The string "unit" may appear in lines of the listing. Report each line where it does.

- AVAILABLE DATA -

****************

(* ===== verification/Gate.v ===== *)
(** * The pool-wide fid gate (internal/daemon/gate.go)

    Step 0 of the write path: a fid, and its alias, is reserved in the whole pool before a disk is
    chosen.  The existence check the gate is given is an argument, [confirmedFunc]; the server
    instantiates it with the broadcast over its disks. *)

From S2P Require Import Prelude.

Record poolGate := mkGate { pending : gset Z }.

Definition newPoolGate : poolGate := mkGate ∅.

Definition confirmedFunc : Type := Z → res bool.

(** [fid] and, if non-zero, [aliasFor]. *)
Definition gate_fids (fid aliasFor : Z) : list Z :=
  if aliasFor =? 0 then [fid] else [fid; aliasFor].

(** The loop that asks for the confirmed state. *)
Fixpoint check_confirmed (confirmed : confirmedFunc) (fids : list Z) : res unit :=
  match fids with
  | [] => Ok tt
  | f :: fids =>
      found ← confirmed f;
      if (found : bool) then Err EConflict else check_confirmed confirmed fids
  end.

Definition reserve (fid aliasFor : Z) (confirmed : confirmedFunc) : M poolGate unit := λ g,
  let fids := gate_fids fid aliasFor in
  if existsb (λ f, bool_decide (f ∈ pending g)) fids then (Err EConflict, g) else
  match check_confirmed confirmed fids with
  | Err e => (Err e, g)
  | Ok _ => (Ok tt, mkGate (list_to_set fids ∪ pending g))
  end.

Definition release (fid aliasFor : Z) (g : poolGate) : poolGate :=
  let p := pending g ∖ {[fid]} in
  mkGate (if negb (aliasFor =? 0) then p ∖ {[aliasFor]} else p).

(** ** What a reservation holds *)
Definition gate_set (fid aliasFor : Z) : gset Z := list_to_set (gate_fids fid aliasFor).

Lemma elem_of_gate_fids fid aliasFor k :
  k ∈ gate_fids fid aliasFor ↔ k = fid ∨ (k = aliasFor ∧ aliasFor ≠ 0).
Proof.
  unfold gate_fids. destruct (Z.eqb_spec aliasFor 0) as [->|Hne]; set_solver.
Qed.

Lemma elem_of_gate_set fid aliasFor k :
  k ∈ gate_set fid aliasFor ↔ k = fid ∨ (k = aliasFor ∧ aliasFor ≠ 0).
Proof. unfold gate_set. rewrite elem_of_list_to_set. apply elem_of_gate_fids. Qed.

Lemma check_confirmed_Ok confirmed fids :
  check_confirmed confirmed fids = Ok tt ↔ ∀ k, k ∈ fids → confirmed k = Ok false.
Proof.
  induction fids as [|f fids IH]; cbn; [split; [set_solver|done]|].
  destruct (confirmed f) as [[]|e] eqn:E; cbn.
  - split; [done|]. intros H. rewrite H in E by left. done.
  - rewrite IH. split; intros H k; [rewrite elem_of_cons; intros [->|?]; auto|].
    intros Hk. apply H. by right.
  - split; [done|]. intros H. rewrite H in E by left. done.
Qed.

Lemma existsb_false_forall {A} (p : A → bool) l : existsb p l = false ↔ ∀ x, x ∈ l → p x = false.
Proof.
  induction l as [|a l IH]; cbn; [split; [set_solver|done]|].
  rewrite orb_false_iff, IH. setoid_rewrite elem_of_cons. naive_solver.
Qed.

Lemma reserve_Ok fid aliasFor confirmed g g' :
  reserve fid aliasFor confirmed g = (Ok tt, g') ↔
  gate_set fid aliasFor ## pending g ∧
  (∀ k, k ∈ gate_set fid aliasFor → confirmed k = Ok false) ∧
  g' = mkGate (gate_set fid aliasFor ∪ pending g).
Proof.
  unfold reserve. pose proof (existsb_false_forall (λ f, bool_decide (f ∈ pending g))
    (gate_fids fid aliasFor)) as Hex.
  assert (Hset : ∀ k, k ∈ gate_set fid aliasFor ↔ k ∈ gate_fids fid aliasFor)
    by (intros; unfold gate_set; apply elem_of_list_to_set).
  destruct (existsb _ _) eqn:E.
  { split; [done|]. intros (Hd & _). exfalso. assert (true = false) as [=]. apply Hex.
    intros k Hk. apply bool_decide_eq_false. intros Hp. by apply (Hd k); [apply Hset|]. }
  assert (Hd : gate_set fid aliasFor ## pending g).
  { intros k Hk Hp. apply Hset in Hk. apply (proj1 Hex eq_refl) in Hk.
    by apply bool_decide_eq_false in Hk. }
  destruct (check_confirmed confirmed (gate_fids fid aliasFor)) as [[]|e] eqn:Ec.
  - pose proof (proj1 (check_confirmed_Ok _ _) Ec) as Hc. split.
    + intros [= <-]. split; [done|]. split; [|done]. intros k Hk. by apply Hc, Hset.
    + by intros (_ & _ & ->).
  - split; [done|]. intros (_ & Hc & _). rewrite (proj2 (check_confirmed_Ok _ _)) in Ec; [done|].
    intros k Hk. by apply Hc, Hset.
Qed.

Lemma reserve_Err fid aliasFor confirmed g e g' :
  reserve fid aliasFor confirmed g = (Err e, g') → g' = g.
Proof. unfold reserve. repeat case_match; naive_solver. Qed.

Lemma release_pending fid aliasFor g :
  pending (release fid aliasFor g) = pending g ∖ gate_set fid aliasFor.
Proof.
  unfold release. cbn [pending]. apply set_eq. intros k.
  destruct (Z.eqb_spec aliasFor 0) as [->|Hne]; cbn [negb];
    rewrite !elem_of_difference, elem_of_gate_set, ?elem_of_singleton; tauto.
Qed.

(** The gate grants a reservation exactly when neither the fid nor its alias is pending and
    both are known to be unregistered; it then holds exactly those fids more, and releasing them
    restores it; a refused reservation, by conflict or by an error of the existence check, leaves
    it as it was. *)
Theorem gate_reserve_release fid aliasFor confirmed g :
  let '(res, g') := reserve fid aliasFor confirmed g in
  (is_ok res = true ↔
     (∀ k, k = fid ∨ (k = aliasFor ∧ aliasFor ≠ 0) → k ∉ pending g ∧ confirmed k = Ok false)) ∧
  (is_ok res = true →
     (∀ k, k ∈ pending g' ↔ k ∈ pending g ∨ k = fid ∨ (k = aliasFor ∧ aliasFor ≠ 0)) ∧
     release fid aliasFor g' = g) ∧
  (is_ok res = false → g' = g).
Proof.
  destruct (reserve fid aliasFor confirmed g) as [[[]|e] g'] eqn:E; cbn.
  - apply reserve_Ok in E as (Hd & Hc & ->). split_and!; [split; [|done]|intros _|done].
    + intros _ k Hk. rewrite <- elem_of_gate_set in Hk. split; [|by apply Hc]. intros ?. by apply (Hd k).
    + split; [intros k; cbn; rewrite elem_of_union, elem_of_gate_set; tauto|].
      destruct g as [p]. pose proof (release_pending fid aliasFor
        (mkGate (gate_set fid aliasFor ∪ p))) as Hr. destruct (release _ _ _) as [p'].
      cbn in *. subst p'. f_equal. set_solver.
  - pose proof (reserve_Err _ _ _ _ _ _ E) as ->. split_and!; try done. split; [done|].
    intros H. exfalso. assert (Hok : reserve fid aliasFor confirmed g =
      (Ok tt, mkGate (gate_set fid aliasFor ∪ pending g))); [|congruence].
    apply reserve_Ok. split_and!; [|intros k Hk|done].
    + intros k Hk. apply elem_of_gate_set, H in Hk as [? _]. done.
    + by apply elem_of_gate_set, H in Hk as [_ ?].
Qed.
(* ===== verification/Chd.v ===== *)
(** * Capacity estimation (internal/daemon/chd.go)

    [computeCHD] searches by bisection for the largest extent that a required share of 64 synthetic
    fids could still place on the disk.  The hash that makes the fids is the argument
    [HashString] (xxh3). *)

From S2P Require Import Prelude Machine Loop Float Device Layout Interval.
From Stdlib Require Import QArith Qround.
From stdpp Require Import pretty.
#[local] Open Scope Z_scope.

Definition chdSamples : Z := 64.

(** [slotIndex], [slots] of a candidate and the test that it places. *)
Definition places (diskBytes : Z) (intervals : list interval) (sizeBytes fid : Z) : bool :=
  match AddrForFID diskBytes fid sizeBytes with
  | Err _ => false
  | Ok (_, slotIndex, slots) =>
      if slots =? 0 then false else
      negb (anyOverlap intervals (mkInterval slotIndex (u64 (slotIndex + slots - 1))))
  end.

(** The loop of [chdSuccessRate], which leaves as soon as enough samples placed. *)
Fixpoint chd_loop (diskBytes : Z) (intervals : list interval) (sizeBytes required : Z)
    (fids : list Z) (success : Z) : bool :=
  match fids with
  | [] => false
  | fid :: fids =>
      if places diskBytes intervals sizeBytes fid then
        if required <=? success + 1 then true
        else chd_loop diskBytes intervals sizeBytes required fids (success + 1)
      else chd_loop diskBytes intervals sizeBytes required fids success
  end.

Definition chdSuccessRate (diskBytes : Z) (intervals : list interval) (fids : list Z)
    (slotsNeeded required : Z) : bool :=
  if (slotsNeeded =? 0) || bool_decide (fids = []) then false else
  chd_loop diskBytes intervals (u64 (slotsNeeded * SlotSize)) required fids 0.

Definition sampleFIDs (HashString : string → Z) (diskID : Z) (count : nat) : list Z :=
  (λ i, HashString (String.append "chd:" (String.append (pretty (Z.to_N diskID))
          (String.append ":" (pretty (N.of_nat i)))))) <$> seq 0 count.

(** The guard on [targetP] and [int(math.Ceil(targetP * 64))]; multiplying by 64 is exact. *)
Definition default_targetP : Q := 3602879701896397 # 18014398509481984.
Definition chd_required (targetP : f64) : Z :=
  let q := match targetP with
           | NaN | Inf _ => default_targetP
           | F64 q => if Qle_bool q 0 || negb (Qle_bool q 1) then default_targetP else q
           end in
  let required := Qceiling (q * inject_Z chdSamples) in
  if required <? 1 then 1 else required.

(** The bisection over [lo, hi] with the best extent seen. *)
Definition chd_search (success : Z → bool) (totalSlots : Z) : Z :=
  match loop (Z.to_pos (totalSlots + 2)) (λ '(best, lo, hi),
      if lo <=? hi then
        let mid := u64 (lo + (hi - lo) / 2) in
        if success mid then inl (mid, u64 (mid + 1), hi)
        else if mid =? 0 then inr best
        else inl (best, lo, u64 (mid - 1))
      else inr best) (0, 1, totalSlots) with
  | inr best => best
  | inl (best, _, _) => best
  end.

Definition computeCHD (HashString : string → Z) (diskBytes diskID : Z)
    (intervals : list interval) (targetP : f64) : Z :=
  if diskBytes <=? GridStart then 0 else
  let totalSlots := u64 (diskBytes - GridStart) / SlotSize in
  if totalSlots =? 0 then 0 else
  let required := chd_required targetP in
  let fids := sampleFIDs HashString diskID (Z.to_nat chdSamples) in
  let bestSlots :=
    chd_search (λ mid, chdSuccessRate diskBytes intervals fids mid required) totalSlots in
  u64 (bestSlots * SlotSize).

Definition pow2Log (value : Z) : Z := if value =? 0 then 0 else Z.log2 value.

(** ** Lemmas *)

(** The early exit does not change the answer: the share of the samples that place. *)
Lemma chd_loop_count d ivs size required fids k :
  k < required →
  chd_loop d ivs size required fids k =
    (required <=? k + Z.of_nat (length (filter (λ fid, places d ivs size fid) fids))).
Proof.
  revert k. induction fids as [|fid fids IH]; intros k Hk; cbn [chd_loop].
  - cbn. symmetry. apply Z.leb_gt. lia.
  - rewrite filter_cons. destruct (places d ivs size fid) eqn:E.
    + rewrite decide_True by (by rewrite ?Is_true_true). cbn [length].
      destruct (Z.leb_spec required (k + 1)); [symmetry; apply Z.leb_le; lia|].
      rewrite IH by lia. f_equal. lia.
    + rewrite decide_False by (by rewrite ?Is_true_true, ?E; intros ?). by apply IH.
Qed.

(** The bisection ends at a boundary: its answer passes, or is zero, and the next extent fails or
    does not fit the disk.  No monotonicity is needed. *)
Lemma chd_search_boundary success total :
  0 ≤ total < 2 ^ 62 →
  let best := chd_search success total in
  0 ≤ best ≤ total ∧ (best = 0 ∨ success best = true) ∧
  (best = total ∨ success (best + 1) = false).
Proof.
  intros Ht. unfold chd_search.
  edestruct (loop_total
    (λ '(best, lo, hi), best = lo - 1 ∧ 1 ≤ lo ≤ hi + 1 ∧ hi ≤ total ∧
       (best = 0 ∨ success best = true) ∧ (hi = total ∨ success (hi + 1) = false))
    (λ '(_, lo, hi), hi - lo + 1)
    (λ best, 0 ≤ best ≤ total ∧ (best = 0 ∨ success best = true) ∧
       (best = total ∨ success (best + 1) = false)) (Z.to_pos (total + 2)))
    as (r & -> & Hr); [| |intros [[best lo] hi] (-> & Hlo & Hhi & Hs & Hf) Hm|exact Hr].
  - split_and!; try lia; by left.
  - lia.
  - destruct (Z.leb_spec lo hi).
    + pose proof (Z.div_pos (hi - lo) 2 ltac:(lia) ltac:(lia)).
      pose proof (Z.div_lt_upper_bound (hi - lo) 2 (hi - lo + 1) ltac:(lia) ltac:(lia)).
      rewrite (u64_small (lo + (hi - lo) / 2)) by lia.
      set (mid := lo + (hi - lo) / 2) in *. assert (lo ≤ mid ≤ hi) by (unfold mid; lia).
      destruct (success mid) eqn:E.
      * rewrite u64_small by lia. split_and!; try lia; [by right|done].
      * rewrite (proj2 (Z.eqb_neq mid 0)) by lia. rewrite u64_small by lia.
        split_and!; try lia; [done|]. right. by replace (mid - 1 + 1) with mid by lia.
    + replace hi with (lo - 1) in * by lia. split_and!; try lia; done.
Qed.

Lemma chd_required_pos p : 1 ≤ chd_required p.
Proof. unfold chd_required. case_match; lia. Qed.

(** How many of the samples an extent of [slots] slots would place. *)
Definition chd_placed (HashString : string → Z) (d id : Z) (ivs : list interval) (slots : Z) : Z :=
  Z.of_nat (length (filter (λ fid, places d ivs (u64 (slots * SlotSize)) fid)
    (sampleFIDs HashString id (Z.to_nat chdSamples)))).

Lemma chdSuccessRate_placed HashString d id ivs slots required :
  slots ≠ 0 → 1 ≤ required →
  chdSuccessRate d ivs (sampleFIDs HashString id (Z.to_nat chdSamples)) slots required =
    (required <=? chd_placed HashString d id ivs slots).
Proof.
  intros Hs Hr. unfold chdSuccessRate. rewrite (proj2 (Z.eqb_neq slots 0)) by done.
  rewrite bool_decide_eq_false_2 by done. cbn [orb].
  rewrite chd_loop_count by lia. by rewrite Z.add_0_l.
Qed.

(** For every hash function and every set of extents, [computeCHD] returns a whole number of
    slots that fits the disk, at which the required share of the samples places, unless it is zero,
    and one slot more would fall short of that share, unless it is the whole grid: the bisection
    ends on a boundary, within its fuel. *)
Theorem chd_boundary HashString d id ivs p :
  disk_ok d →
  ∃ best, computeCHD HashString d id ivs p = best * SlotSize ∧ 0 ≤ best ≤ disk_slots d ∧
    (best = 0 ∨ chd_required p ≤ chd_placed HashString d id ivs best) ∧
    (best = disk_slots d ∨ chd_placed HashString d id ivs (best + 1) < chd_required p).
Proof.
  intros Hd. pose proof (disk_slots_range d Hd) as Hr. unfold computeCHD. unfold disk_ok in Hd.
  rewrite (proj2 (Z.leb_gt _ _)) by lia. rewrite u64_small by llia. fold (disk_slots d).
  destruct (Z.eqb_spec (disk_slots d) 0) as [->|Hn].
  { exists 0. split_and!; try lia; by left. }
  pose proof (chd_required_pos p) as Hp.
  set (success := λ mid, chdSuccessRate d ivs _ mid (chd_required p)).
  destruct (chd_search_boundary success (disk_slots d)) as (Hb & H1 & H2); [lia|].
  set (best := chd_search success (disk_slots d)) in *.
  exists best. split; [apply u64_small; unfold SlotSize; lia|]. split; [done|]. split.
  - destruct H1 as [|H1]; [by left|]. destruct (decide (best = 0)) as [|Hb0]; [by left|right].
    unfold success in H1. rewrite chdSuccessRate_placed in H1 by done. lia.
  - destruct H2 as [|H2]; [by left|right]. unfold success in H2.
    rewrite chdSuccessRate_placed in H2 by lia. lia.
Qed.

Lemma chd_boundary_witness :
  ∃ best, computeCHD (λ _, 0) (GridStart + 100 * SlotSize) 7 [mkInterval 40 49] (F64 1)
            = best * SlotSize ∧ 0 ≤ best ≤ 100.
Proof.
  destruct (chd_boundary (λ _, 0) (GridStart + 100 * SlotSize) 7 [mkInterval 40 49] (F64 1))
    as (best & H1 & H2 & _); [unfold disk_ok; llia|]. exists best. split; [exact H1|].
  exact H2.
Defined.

****************

- RESPONSE -
Fixpoint check_confirmed (confirmed : confirmedFunc) (fids : list Z) : res unit :=
Definition reserve (fid aliasFor : Z) (confirmed : confirmedFunc) : M poolGate unit := λ g,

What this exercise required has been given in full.